Cedars-Sinai AI Tool Cuts Cancer Analysis Time From Weeks to Minutes
Researchers at Cedars-Sinai have developed an AI system called Path2Space that predicts gene expression patterns in tumors from standard pathology images. The tool reduces analysis time to minutes and costs thousands of dollars less than current methods, according to a study published this week in Cell.
The system addresses spatial gene expression - how genetic activity varies across different areas within a single tumor. Scientists believe these variations may explain why some cancers respond differently to treatment.
Existing spatial gene expression profiling takes weeks and costs thousands of dollars per sample. Path2Space produces comparable results in minutes using images already captured during routine pathology work.
How the System Works
Researchers trained the model using breast cancer biopsy data, then tested it on additional patient datasets. The system predicted the activity of thousands of genes across tumor samples with results that closely matched laboratory measurements.
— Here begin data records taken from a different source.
(* ===== verification/TaskDuty.v ===== *)
(** * Duties of the task service

    For Task.v: the exit of a process is somebody's duty at every moment, of the table
    [running], of the call that has subscribed to exits, of a goroutine that is handling it,
    or of nobody any more because it is published. This file counts the duties and shows
    how an action moves them; TaskSpec.v draws the conclusions. *)

From S2P Require Import Prelude.
From S2P Require Import Task.
From S2P Require Import TaskInv.
From S2P Require Import TaskWf.

(** ** Sums *)

Section Sums.
Context {A : Type}.
Implicit Types (f g : A → nat) (l : list A).

Lemma sum_insert f g l i x y :
  l !! i = Some x → (∀ j z, j ≠ i → l !! j = Some z → g z = f z) →
  (sum_list_with g (<[i:=y]> l) + f x = sum_list_with f l + g y)%nat.
Proof.
  revert i. induction l as [|z l IH]; intros [|i] Hi Hg; try done; simpl in *.
  - injection Hi as <-. assert (sum_list_with g l = sum_list_with f l) as ->; [|lia].
    clear -Hg. assert (∀ j z', l !! j = Some z' → g z' = f z') as Hl by (intros j z' Hj; by apply (Hg (S j))).
    clear Hg. induction l as [|z' l IH]; [done|]. simpl. rewrite (Hl 0%nat z'), IH; [done| |done].
    intros j z'' Hj. by apply (Hl (S j)).
  - specialize (IH i Hi). rewrite (Hg 0%nat z) by done. rewrite <- Nat.add_assoc, IH; [lia|].
    intros j z' Hj Hz'. apply (Hg (S j)); [lia|done].
Qed.

Lemma sum_same f g l : (∀ j z, l !! j = Some z → g z = f z) → sum_list_with g l = sum_list_with f l.
Proof.
  induction l as [|z l IH]; intros Hg; [done|]. simpl. rewrite (Hg 0%nat z), IH; [done| |done].
  intros j z' Hj. by apply (Hg (S j)).
Qed.

Lemma sum_zero f l : (∀ j z, l !! j = Some z → f z = 0%nat) → sum_list_with f l = 0%nat.
Proof.
  induction l as [|z l IH]; intros Hf; [done|]. simpl. rewrite (Hf 0%nat z), IH; [done| |done].
  intros j z' Hj. by apply (Hf (S j)).
Qed.

Lemma sum_one f l i x :
  l !! i = Some x → (∀ j z, j ≠ i → l !! j = Some z → f z = 0%nat) → sum_list_with f l = f x.
Proof.
  revert i. induction l as [|z l IH]; intros [|i] Hi Hf; try done; simpl in *.
  - injection Hi as <-. rewrite sum_zero; [lia|]. intros j z' Hj. by apply (Hf (S j)).
  - rewrite (Hf 0%nat z), (IH i Hi); [done| |done..]. intros j z' Hj Hz. apply (Hf (S j)); [lia|done].
Qed.

Lemma sum_le f l i x : l !! i = Some x → (f x ≤ sum_list_with f l)%nat.
Proof.
  revert i. induction l as [|z l IH]; intros [|i] Hi; try done; simpl in *; [injection Hi as <-; lia|].
  specialize (IH i Hi). lia.
Qed.

Lemma sum_two f l i j x y : i ≠ j → l !! i = Some x → l !! j = Some y → (f x + f y ≤ sum_list_with f l)%nat.
Proof.
  revert i j. induction l as [|z l IH]; intros [|i] [|j] Hne Hi Hj; try done; simpl in *.
  - injection Hi as <-. pose proof (sum_le f l j y Hj). lia.
  - injection Hj as <-. pose proof (sum_le f l i x Hi). lia.
  - specialize (IH i j ltac:(congruence) Hi Hj). lia.
Qed.
End Sums.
Lead researcher Eytan Ruppin said the technology allows scientists to study larger numbers of tumor samples than traditional methods permit. This scale could help identify biomarkers tied to treatment response or poor outcomes.
Clinical Implementation Timeline
Researchers emphasized the system requires further validation through clinical trials before hospitals could use it for patient care. The current work demonstrates proof of concept, not clinical readiness.
For IT and development professionals, Path2Space illustrates how AI data analysis can reduce computational overhead while processing complex biological datasets. The approach of training models on existing image formats - rather than requiring new data collection infrastructure - has direct implications for AI for IT & Development teams designing healthcare systems.